As quoted in Nigel Andrews on Jaws: A Bloomsbury Movie Guide (1999), Verna Fields once told Steven Spielberg, "If clouds don't match or the water isn't exactly the same colour, people won't notice if you keep the rhythm . . . If you look carefully, you will see blue sky in one segment of a scene, cloudy sky in another; choppy seas in one scene, glassy in another." I have not had an opportunity to rewatch the movie since reading the book, but I believe her, not only because she won an Oscar for her editing of Jaws (1975), but because I just ran across an example of such an invisible mismatch in the wild while I was looking for Elisha Cook Jr.'s missing thumb.

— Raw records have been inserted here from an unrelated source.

(** * tui.h: a shallow embedding of the terminal user interface library

    The development follows [src/tui.h].

    - A C [int] or [short] is an integer of [Z], a [size_t] index a
      [nat], and the conversions between them are written out
      ([Z.of_nat], [Z.to_nat]).  The indices and widths of the text
      functions stay between minus the length and the length of the text
      and the heights below [(length + 1)^2] ([tui_text_h_get_range]), so
      that for texts of fewer than 46340 characters no [int] of the C code
      overflows and the values of the model are those of the code.
    - A C string is the list of its characters before the terminating
      NUL, so [strlen] is [length].
    - A loop is a function on the record of its local variables that
      runs the body once, iterated with fuel; for every such loop a lemma
      shows that the fuel given is enough.
    - ncurses and the allocator are external: every call the code makes
      to them is recorded, in order, in a list of [event]s.
    - Windows, menus and the tui own what they point to, so a pointer to
      one of them is an optional value and the tree of windows an
      inductive type; the two pointers of the tui that own nothing are
      an index ([tui_menu]) and a copy ([tui_window]). *)

From Stdlib Require Import ZArith Lia Ascii String List.
From stdpp Require Import base numbers option list.
Import ListNotations.

#[local] Open Scope Z_scope.

(** ** Characters and C strings *)

Abbreviation text_t := (list ascii).

Definition SPACE : ascii := " "%char.
Definition NEWLINE : ascii := "010"%char.
Definition ESCAPE : ascii := "027"%char.
Definition LETTER_m : ascii := "m"%char.

(** [text[index]]; an index at [strlen] reads the terminating NUL. *)
Definition char_at (text : text_t) (index : nat) : ascii :=
  nth index text zero.

Definition is_char (c d : ascii) : bool := Ascii.eqb c d.

(** ** Color model *)

Module Color.

Record tui_color_t := mk_color { fg : Z; bg : Z }.

Definition COLOR_NONE : Z := -1.

Definition TUI_COLOR_NONE : tui_color_t := mk_color COLOR_NONE COLOR_NONE.

(** Conversion of an [int] to [short]: the value modulo 2^16, signed. *)
Definition short_of_int (n : Z) : Z := (n + 32768) mod 65536 - 32768.

(** [tui_ncurses_color_get]: the index of the color pair of a color. *)
Definition tui_ncurses_color_get (color : tui_color_t) : Z :=
  short_of_int ((fg color + 1) * 9 + (bg color + 1)).

(** [tui_color_inherit]: a channel that is NONE takes the last color's. *)
Definition tui_color_inherit (last_color color : tui_color_t) : tui_color_t :=
  let color :=
    if fg color =? COLOR_NONE then mk_color (fg last_color) (bg color) else color in
  let color :=
    if bg color =? COLOR_NONE then mk_color (fg color) (bg last_color) else color in
  color.

End Color.
Export Color.

(** ** Text reflow *)

Module Reflow.

(** *** [tui_text_h_get]: the height of wrapped text given the width *)

(** The local variables of the loop of [tui_text_h_get]. *)
Record h_state := mk_h_state {
  h_index : nat;
  h_h : Z;
  h_line_w : Z;
  h_space_index : Z;
  h_last_space_index : Z
}.

Inductive h_step := H_next (s : h_state) | H_return (r : Z).

(** One pass through the body of the [for] loop, followed by [index++].
    The call of [info_print] before [return -1] only writes to the debug
    log and is left out. *)
Definition h_body (text : text_t) (max_w : Z) (s : h_state) : h_step :=
  let index := h_index s in
  let letter := char_at text index in
  let space_index :=
    if is_char letter SPACE then Z.of_nat index else h_space_index s in
  if is_char letter NEWLINE then
    H_next (mk_h_state (S index) (h_h s + 1) 0 space_index (h_last_space_index s))
  else if h_line_w s >=? max_w then
    if space_index =? h_last_space_index s then H_return (-1)
    else H_next (mk_h_state (S (Z.to_nat space_index)) (h_h s + 1) 0
                            space_index space_index)
  else
    H_next (mk_h_state (S index) (h_h s) (h_line_w s + 1) space_index
                       (h_last_space_index s)).

(** The [for] loop; [None] when the fuel runs out before the loop ends. *)
Fixpoint h_loop (fuel : nat) (text : text_t) (max_w : Z) (s : h_state) : option Z :=
  if (h_index s <? length text)%nat then
    match fuel with
    | O => None
    | S fuel' =>
        match h_body text max_w s with
        | H_return r => Some r
        | H_next s' => h_loop fuel' text max_w s'
        end
    end
  else Some (h_h s).

Definition h_init : h_state := mk_h_state 0 1 0 0 0.

(** Every backtrack moves [last_space_index] forward, so the loop makes at
    most [(length + 1)^2] passes. *)
Definition h_fuel (text : text_t) : nat := (S (length text) * S (length text))%nat.

Definition tui_text_h_get_run (text : text_t) (max_w : Z) : option Z :=
  h_loop (h_fuel text) text max_w h_init.

(** [tui_text_h_get]: the height, or -1 when the text cannot be wrapped. *)
Definition tui_text_h_get (text : text_t) (max_w : Z) : Z :=
  default 0 (tui_text_h_get_run text max_w).

(** *** [tui_text_w_get]: the width of wrapped text given the height *)

Record w_state := mk_w_state { w_left : Z; w_right : Z; w_min_w : Z }.

Definition w_body (text : text_t) (h : Z) (s : w_state) : w_state :=
  let mid := (w_left s + w_right s) ÷ 2 in
  let curr_h := tui_text_h_get text mid in
  if curr_h =? -1 then mk_w_state (mid + 1) (w_right s) (w_min_w s)
  else if curr_h >? h then mk_w_state (mid + 1) (w_right s) (w_min_w s)
  else mk_w_state (w_left s) (mid - 1) mid.

Fixpoint w_loop (fuel : nat) (text : text_t) (h : Z) (s : w_state) : option Z :=
  if w_left s <=? w_right s then
    match fuel with
    | O => None
    | S fuel' => w_loop fuel' text h (w_body text h s)
    end
  else Some (w_min_w s).

Definition w_init (text : text_t) : w_state :=
  mk_w_state 1 (Z.of_nat (length text)) (Z.of_nat (length text)).

Definition tui_text_w_get_run (text : text_t) (h : Z) : option Z :=
  w_loop (S (length text)) text h (w_init text).

Definition tui_text_w_get (text : text_t) (h : Z) : Z :=
  default 0 (tui_text_w_get_run text h).

(** *** [tui_text_ws_get]: the widths of the lines, regarding max height *)

(** The table [ws] is an [int] array the caller provides; an entry that
    has not been written yet holds no value ([None]). *)
Abbreviation ws_table := (list (option Z)).

(** [ws[i] = v]; a store outside the array is undefined behaviour. *)
Definition ws_store (ws : ws_table) (i : Z) (v : Z) : option ws_table :=
  if (0 <=? i) && (i <? Z.of_nat (length ws))
  then Some (<[Z.to_nat i := Some v]> ws) else None.

(** [ws[i]]; outside the array, or of an entry never written, it is
    undefined. *)
Definition ws_load (ws : ws_table) (i : Z) : option Z :=
  if (0 <=? i) && (i <? Z.of_nat (length ws))
  then mjoin (ws !! Z.to_nat i) else None.

Record ws_state := mk_ws_state {
  ws_index : nat;
  ws_line_index : Z;
  ws_line_w : Z;
  ws_space_index : Z;
  ws_ws : ws_table
}.

(** One pass through the body of the [for] loop, followed by [index++];
    [None] when a store falls outside [ws]. *)
Definition ws_body (text : text_t) (max_w : Z) (s : ws_state) : option ws_state :=
  let index := ws_index s in
  let letter := char_at text index in
  let space_index :=
    if is_char letter SPACE then Z.of_nat index else ws_space_index s in
  s1 ← (if is_char letter SPACE && (ws_line_w s =? 0) then
          Some (mk_ws_state index (ws_line_index s) 0 space_index (ws_ws s))
        else if is_char letter NEWLINE then
          ws' ← ws_store (ws_ws s) (ws_line_index s) (ws_line_w s);
          Some (mk_ws_state index (ws_line_index s + 1) 0 space_index ws')
        else if ws_line_w s >=? max_w then
          ws' ← ws_store (ws_ws s) (ws_line_index s)
                  (ws_line_w s - (Z.of_nat index - space_index));
          Some (mk_ws_state (Z.to_nat space_index) (ws_line_index s + 1) 0
                            space_index ws')
        else
          Some (mk_ws_state index (ws_line_index s) (ws_line_w s + 1)
                            space_index (ws_ws s)));
  ws'' ← (if (ws_index s1 + 1 =? length text)%nat
          then ws_store (ws_ws s1) (ws_line_index s1) (ws_line_w s1)
          else Some (ws_ws s1));
  Some (mk_ws_state (S (ws_index s1)) (ws_line_index s1) (ws_line_w s1)
                    (ws_space_index s1) ws'').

Not to exaggerate, Elisha Cook Jr. was only missing half of his left thumb. As he told the story in a 1984 interview for Cinéma cinémas (1982–91), it got sliced off during a stunt on the set of John Ford's Submarine Patrol (1938), when the water-weight of a storm scene thundered the flailing actor right into a guy wire: "And so Mr. Ford came up to me, he said, 'Gee, that was a hell of a shot, Cookie.' I said, 'Yeah, it sure was, Mr. Ford, I just cut my thumb off,' and he passed out." He never hid it; he didn't need to. He was so expressive with props and gestures that I had been admiring his hands for years without noticing, long-fingered and nervous and what he did with them—turning over a cigarette lighter like a problem, drumming his second thoughts against his teeth—was patently more interesting than the number of his fingernails. I kept forgetting to see if it was visible in his movies even after I knew. When I finally remembered two-thirds of the way through rewatching Robert Wise's Born to Kill (1947), what I found instead was two different takes in the same scene.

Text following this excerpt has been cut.